Power distribution systems serving nonlinear electronic loads often show symptoms typically produced by the presence of harmonic currents. When these harmonic currents are large, they can cause transformers, switchgear, and wiring to overheat. They can also cause voltage waveforms to be distorted, often leading to lower than normal peak voltages, called flat-topping.
What the waveforms tell you, and what a spectrum analysis can add
You can, of course, just look at the point-by-point magnitude of the voltage or current over time. The waveform you see is said to be in the time domain. You may be able to detect the high peak currents and flat-topped voltages that are indicate harmonics are present. Or, using FlukeView® ScopeMeter software, you can actually put numbers to the harmonics that are distorting the waveform. This is useful when evaluating whether or not corrective action is necessary. To do that you first upload the waveform data using the Waveform A button that appears on the FlukeView menu bar. Then, going to the Tools menu, you make the only selection possible: Spectrum. A chart with vertical bars representing the harmonic amplitudes appears. This analysis is said to be in the frequency domain.
For a test sine wave I measured, the Spectrum Datablock (at right) tells us that the total harmonic distortion (THD) is 0.57%. Cursor settings tell us that the 2nd and 3rd harmonics are each 0.3% of the fundamental 60.0 Hz voltage of 4.13 V RMS.
This test was made under ideal signal conditions. The amplitude of the waveform uses nearly six vertical divisions, using three-fifths of the available 255 a/d converter levels to describe the waveform clearly. There were also three full cycles of the waveform available for our spectrum analysis.
What are the limits of the spectrum analysis software under less than ideal conditions?
Real life test conditions rarely present ideal waveforms, so I decided to reduce the available sine wave voltage to see what would happen as the signal became smaller. Using precision resistive attenuators for the output of my waveform generator, I reduced the amplitude of the ScopeMeter input signal without affecting the quality of the delivered waveform.

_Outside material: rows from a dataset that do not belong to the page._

Definition resolvePool (instr : CompiledInstruction) (accountStrs : list string)
    (vaults : gmap string (list tokenBalance)) :
    string * option tokenBalance * option tokenBalance :=
  let pool := firstOwner (ci_Accounts instr) accountStrs vaults in
  if bool_decide (pool = "") then ("", None, None)
  else
    let poolVaults := default [] (vaults !! pool) in
    let ordered := concat ((λ rawIdx,
      filter (λ tb, v_accountIndex tb = bval rawIdx) poolVaults) <$> ci_Accounts instr) in
    let ordered := if decide (length ordered < 2)%nat then poolVaults else ordered in
    match ordered with
    | a :: b :: _ => (pool, Some a, Some b)
    | _ => ("", None, None)
    end.

Definition encodeSignature `{Base58} (signatures : list (list byte)) : string :=
  match signatures with [] => "" | s :: _ => base58_Encode s end.

Definition lookupSlotTimestamp `{SlotTimeCache C} (cache : C) (slot : Z) : Z :=
  match Get cache slot with
  | Err _ => 0
  | Ok ts => if ts =? zero_time then 0 else ts
  end.

(** ** Building events *)

Definition convertRaydiumSwap (ev : Raydium.SwapEvent) (slot timestamp : Z) (signature : string)
    (index feeBps : Z) : Proto.SwapEvent :=
  let msg := sw_set_prices
    (event_base slot signature index Raydium.ProgramID (ev_PoolAddress ev) (ev_MintA ev)
       (ev_MintB ev) (u32 (ev_DecimalsA ev)) (u32 (ev_DecimalsB ev)) (u32 feeBps))
    (ev_SqrtPriceX64Low ev) (ev_SqrtPriceX64High ev) in
  if ev_IsBaseInput ev then sw_set_amounts msg (ev_AmountIn ev) 0 0 (ev_AmountOut ev)
  else sw_set_amounts msg 0 (ev_AmountOut ev) (ev_AmountIn ev) 0.

Definition buildRaydiumSwap {C} (d : Decoder C) (signature : string) (slot timestamp index : Z)
    (instr : CompiledInstruction) (accountStrs : list string)
    (vaults : gmap string (list tokenBalance)) : result (option Proto.SwapEvent) :=
  let data := ci_Data instr in
  if zlen data =? 0 then Ok None
  else
    let '(pool, vaultA, vaultB) := resolvePool instr accountStrs vaults in
    match bool_decide (pool = ""), vaultA, vaultB with
    | false, Some vaultA, Some vaultB =>
      swapInstr ← wrap_err "parse swap instruction: %w" [] (ParseSwapInstruction data);
      let ctx := mkSwapContext
        (mkAccountKeys pool "" "" (v_mint vaultA) (v_mint vaultB) "" "" "" "" "")
        (v_pre vaultA) (v_post vaultA) (v_pre vaultB) (v_post vaultB)
        (v_decimals vaultA) (v_decimals vaultB) 0 slot signature timestamp in
      event ← wrap_err "parse swap event: %w" [] (ParseSwapEvent (Some swapInstr) (Some ctx));
      let feeBps := default 0 (d_poolFees d !! pool) in
      Ok (Some (convertRaydiumSwap event slot timestamp signature index feeBps))
    | _, _, _ => Ok None
    end.

(** The loop that picks the two vaults of an Orca pool: the last one of each
    mint. *)
Definition orca_vaults (poolInfo : OrcaPoolInfo) (balances : list tokenBalance) :
    option tokenBalance * option tokenBalance :=
  foldl (λ '(vaultA, vaultB) tb,
           if bool_decide (v_mint tb = op_TokenMintA poolInfo) then (Some tb, vaultB)
           else if bool_decide (v_mint tb = op_TokenMintB poolInfo) then (vaultA, Some tb)
           else (vaultA, vaultB)) (None, None) balances.

Definition buildOrcaSwap {C} (d : Decoder C) (signature : string) (slot timestamp index : Z)
    (instr : CompiledInstruction) (accountStrs : list string)
    (vaults : gmap string (list tokenBalance)) : result (option Proto.SwapEvent) :=
  match ci_Accounts instr !! 2%nat with
  | None => Ok None
  | Some rawIdx =>
    match accountStrs !! Z.to_nat (bval rawIdx) with
    | None => Ok None
    | Some poolID =>
      match d_orcaPools d !! poolID with
      | None => Ok None
      | Some poolInfo =>
        let balances := default [] (vaults !! poolID) in
        if decide (length balances = 0)%nat then Ok None
        else
          match orca_vaults poolInfo balances with
          | (Some vaultA, Some vaultB) =>
            let deltaA := i64 (i64 (v_post vaultA) - i64 (v_pre vaultA)) in
            let deltaB := i64 (i64 (v_post vaultB) - i64 (v_pre vaultB)) in
            if (deltaA =? 0) && (deltaB =? 0) then Ok None
            else
              let event := event_base slot signature index WhirlpoolProgramID poolID
                (op_TokenMintA poolInfo) (op_TokenMintB poolInfo)
                (u32 (v_decimals vaultA)) (u32 (v_decimals vaultB))
                (u32 (op_FeeRate poolInfo / 100)) in
              if (deltaA <? 0) && (deltaB >? 0) then
                Ok (Some (sw_set_amounts event 0 (u64 (i64 (- deltaA))) (u64 deltaB) 0))
              else
                Ok (Some (sw_set_amounts event
                  (if deltaA >? 0 then u64 deltaA else 0) 0 0
                  (if deltaB <? 0 then u64 (i64 (- deltaB)) else 0)))
          | _ => Ok None
          end
      end
    end
  end.

Section decode.
Context (unicode_lower : Z → Z) (registry : PairRegistry) (programKinds : gmap string string).

Definition buildMeteoraSwap (signature : string) (slot timestamp index : Z)
    (instr : CompiledInstruction) (accountStrs : list string) (meta : TransactionStatusMeta)
    (programID kind : string) : result (option Proto.SwapEvent) :=
  let ctx := mkInstructionContext slot signature (meta_LogMessages meta) accountStrs
    (ci_Accounts instr) (meta_PreTokenBalances meta) (meta_PostTokenBalances meta)
    programID kind (if negb (timestamp =? 0) then timestamp else zero_time) in
  event ← DecodeSwapEvent unicode_lower registry (ci_Data instr) (Some ctx);
  let proto := event_base slot signature index programID (me_Pool event) (me_MintBase event)
    (me_MintQuote event) (me_DecBase event) (me_DecQuote event) (me_FeeBps event) in
  let '(resBase, resQuote) :=
    if (me_VirtualReservesBase event =? 0) && (me_VirtualReservesQuote event =? 0)
    then (me_RealReservesBase event, me_RealReservesQuote event)
    else (me_VirtualReservesBase event, me_VirtualReservesQuote event) in
  let proto := if negb (resBase =? 0) || negb (resQuote =? 0)
               then sw_set_reserves proto resBase resQuote else proto in
  Ok (Some
    (if me_BaseDecreased event
     then sw_set_amounts proto 0 (me_BaseAmount event) (me_QuoteAmount event) 0
     else sw_set_amounts proto (me_BaseAmount event) 0 0 (me_QuoteAmount event))).

Context {C : Type} `{SlotTimeCache C, Base58, !RangeOrder Z tokenBalance}.

(** A failed build annotated with the program, and an event appended if any. *)
Definition append_event (program : string) (ev : result (option Proto.SwapEvent))
    (events : list Proto.SwapEvent) : result (list Proto.SwapEvent) :=
  match ev with
  | Err err => Err (DecodeError program err)
  | Ok None => Ok events
  | Ok (Some ev) => Ok (events ++ [ev])
  end.

(** The body of the loop over the instructions. *)
Definition decodeInstruction (d : Decoder C) (signature : string) (slot timestamp index : Z)
    (meta : TransactionStatusMeta) (accountStrs : list string)
    (vaults : gmap string (list tokenBalance)) (events : list Proto.SwapEvent)
    (instr : CompiledInstruction) : result (list Proto.SwapEvent) :=
  match accountStrs !! Z.to_nat (ci_ProgramIdIndex instr) with
  | None => Ok events
  | Some programID =>
    if bool_decide (programID = Raydium.ProgramID) then
      append_event Raydium.ProgramID
        (buildRaydiumSwap d signature slot timestamp index instr accountStrs vaults) events
    else if bool_decide (programID = WhirlpoolProgramID) then
      append_event WhirlpoolProgramID
        (buildOrcaSwap d signature slot timestamp index instr accountStrs vaults) events
    else
      match ProgramKindForID programKinds programID with
      | Some kind =>
        append_event programID
          (buildMeteoraSwap signature slot timestamp index instr accountStrs meta programID kind)
          events
      | None => Ok events
      end
  end.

With 60 dB of attenuation, the signal was reduced to 4 mV, and the ScopeMeter 123 was on its lowest available range: 5mV/div.
Zooming in on a portion of the three-cycle waveform, and using the Y cursors, I was able to highlight some noise bursts on the 4.0 mV RMS signal, showing that there was significant noise (nearly 2 mV p-p bursts) present on the signal at this low level.
Surprisingly, the Spectrum function of the FlukeView software still provided a reasonably accurate evaluation of the sine wave, the noise showing up as slightly increased harmonic distortion. The total harmonic distortion was now about 3%, and the 2nd harmonic was the largest single harmonic at nearly 2%, but the reported frequency of the waveform was only 0.1 Hz away from the delivered 60.0 Hz nominal value.
With the function generator signal output held constant, I now forced the ScopeMeter to uprange, further reducing the signal size in the display, and reducing the number of a/d bits available to sample the signal.
On the 50mV/div range, with 4.0 mV RMS still being reported accurately, the waveform trigger is not stable due to the noise on the signal.
FlukeView spectrum analysis has also reached its limits.
The 60.0 Hz frequency is now reported as 63.1 Hz, the THD is about 18%, and the 3rd and 5th harmonics are indicated as about 4%. And, many larger even harmonic components appear in the display.
Since we were able to previously evaluate the same signal with ten times this resolution on the 5mV/div range, we know that both the frequency and harmonic representations on this screen are not accurate.
I recommend that you use waveforms spanning two vertical divisions or more as a source for accurate spectral analysis when using FlukeView.
What else can you learn about a waveform and its spectrum in FlukeView?
The ScopeMeter 123 uses oversampling at 25 MHz to present each displayed sample. What you see on the screen is called an envelope display, where each of 250 horizontal positions shows the maximum and minimum of the many samples taken during each displayed sample period. When you extract the data from a waveform, using Edit-Copy Data from the Menu bar, you can place it in a spreadsheet where you will see columns for the maximum and minimum voltages appearing at each location in the displayed waveform.
If you use Edit-Copy Data on the displayed spectrum, you will find columns of harmonic frequency, harmonic amplitudes, and the phase of each up to 40. With a little work in a spreadsheet, I have actually re-created the waveform displayed on the 'scope by doing an inverse transform on such data.
As you can see from the above, you can get a lot of useful information out of your trusty ScopeMeter, but it's a good idea to know its capabilities and limitations so you don't jump to erroneous conclusions.